El avance llega con el informe Education ESG Impact Index, titulado “El impacto invisible de la educación”. Lo impulsan la Universidad Pablo de Olavide (UPO) y EducAcción. Además, participa su cátedra con la Universidad Autónoma de Madrid. Y cuenta con la colaboración de la Fundación Unicaja. El estudio propone una nueva lectura de la calidad educativa. No se centra solo en rendimiento académico. También analiza el retorno que un centro genera en personas, comunidad y sociedad.
Desde la UPO se defiende la investigación con impacto social y proyección nacional. Laura Gómez, vicerrectora de Cultura y Políticas Sociales, destaca que la educación es una palanca de cambio real. En la misma línea, Santiago Atrio, director de la Cátedra EducAcción, habla de rendición de cuentas con más alcance. Es decir, no basta con saber cuánto se invierte. También importa el retorno social, ambiental y de gobernanza que produce la escuela. Por su parte, Sonia Díez, presidenta de la Fundación EducAcción, insiste en medir más allá del marketing. Según explica, hacía falta una narrativa rigurosa y comprensible. Además, subraya el papel del propósito y el factor humano.
El trabajo de campo se apoya en ESGrade, una herramienta creada para el ámbito educativo. Combina inteligencia artificial y criterios ESG adaptados a los centros. Gracias a ello, se hace visible lo que suele quedar fuera de rankings. Por ejemplo, el bienestar, la convivencia y la cultura democrática. También la relación con el entorno, el liderazgo y la coherencia organizativa. María José Gil-Delgado, creadora de ESGrade, afirma que los centros podrán mostrar datos claros y comparables sobre su impacto.
El informe reúne dos equipos universitarios con perfiles complementarios. Uno procede de Educación en la UAM. El otro viene de Empresariales en la UPO. Esta alianza entre educación y economía facilita que los hallazgos sean transferibles. Además, ayuda a pensar cómo escalar mejoras con evidencia. Las conclusiones señalan factores decisivos como gobernanza, clima escolar y sostenibilidad.
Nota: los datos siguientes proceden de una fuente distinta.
(** A number without bits from [w] on. *)
Lemma below_pow w x : 0 ≤ w → 0 ≤ x → (∀ k, w ≤ k → Z.testbit x k = false) → 0 ≤ x < 2 ^ w.
Proof.
  intros Hw Hx Hb. assert (E : x = x mod 2 ^ w).
  { apply Z.bits_inj'. intros k Hk. destruct (decide (k < w)); [by rewrite Z.mod_pow2_bits_low by lia|].
    rewrite Z.mod_pow2_bits_high by lia. apply Hb. lia. }
  rewrite E. apply Z.mod_pos_bound, Z.pow_pos_nonneg; lia.
Qed.

Lemma wrap_bit w x k : 0 ≤ k < w → Z.testbit (x mod 2 ^ w) k = Z.testbit x k.
Proof. intros Hk. apply Z.mod_pow2_bits_low. lia. Qed.

Lemma round_mask_bit k : 0 ≤ k → Z.testbit _ROUND_MASK k = (k =? 10) || (k =? 11).
Proof.
  intros Hk. change _ROUND_MASK with (Z.lor (2 ^ 10) (2 ^ 11)). rewrite Z.lor_spec, !Z.pow2_bits_eqb by lia. by rewrite (Z.eqb_sym k 10), (Z.eqb_sym k 11).
Qed.

Lemma all_except_bit k : 0 ≤ k → Z.testbit FE_ALL_EXCEPT k = (k <? 6).
Proof.
  intros Hk. change FE_ALL_EXCEPT with (Z.ones 6). destruct (Z.ltb_spec k 6); [apply Z.ones_spec_low|apply Z.ones_spec_high]; lia.
Qed.

(** ** Rounding *)

Definition direction (r : Z) : Prop := r = FE_TONEAREST ∨ r = FE_DOWNWARD ∨ r = FE_UPWARD ∨ r = FE_TOWARDZERO.

Lemma direction_bits r k : direction r → 0 ≤ k → k ≠ 10 → k ≠ 11 → Z.testbit r k = false.
Proof.
  intros Hr Hk H10 H11. assert (Hm : Z.land r _ROUND_MASK = r) by (by destruct Hr as [->|[->|[->| ->]]]).
  rewrite <- Hm, Z.land_spec, round_mask_bit by done. rewrite (proj2 (Z.eqb_neq k 10)), (proj2 (Z.eqb_neq k 11)) by done. apply andb_false_r.
Qed.

Lemma direction_accepted r : c_true (Z.land r (Z.lnot _ROUND_MASK)) = false ↔ direction r.
Proof.
  split; [|by intros [->|[->|[->| ->]]]]. unfold c_true. intros H. apply negb_false_iff, Z.eqb_eq in H.
  assert (E : r = Z.land r _ROUND_MASK).
  { apply Z.bits_inj'. intros k Hk. rewrite Z.land_spec. destruct (Z.testbit _ROUND_MASK k) eqn:E; [by rewrite andb_true_r|].
    rewrite andb_false_r. assert (Hb : Z.testbit (Z.land r (Z.lnot _ROUND_MASK)) k = false) by (by rewrite H, Z.bits_0).
    rewrite Z.land_spec, Z.lnot_spec, E in Hb by done. by rewrite andb_true_r in Hb. }
  assert (E2 : r = (r / 2 ^ 10 mod 2 ^ 2) * 2 ^ 10).
  { rewrite E at 1. change _ROUND_MASK with (2 ^ 10 * Z.ones 2 + 0). rewrite (Z.div_mod r (2 ^ 10)) at 1 by lia.
    rewrite land_split by (try lia; apply Z.mod_pos_bound; lia). rewrite Z.land_0_r, Z.land_ones by lia. lia. }
  pose proof (Z.mod_pos_bound (r / 2 ^ 10) (2 ^ 2) ltac:(lia)). unfold direction, FE_TONEAREST, FE_DOWNWARD, FE_UPWARD, FE_TOWARDZERO. lia.
Qed.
Jesús Manso, investigador principal, explica que una buena organización activa a la comunidad educativa.
En definitiva, la medición educativa ESG abre una oportunidad estratégica para España. Permite orientar la transformación desde datos y no solo desde opiniones. Y si Andalucía lo aplica en sus centros, puede convertirse en referente y altavoz internacional.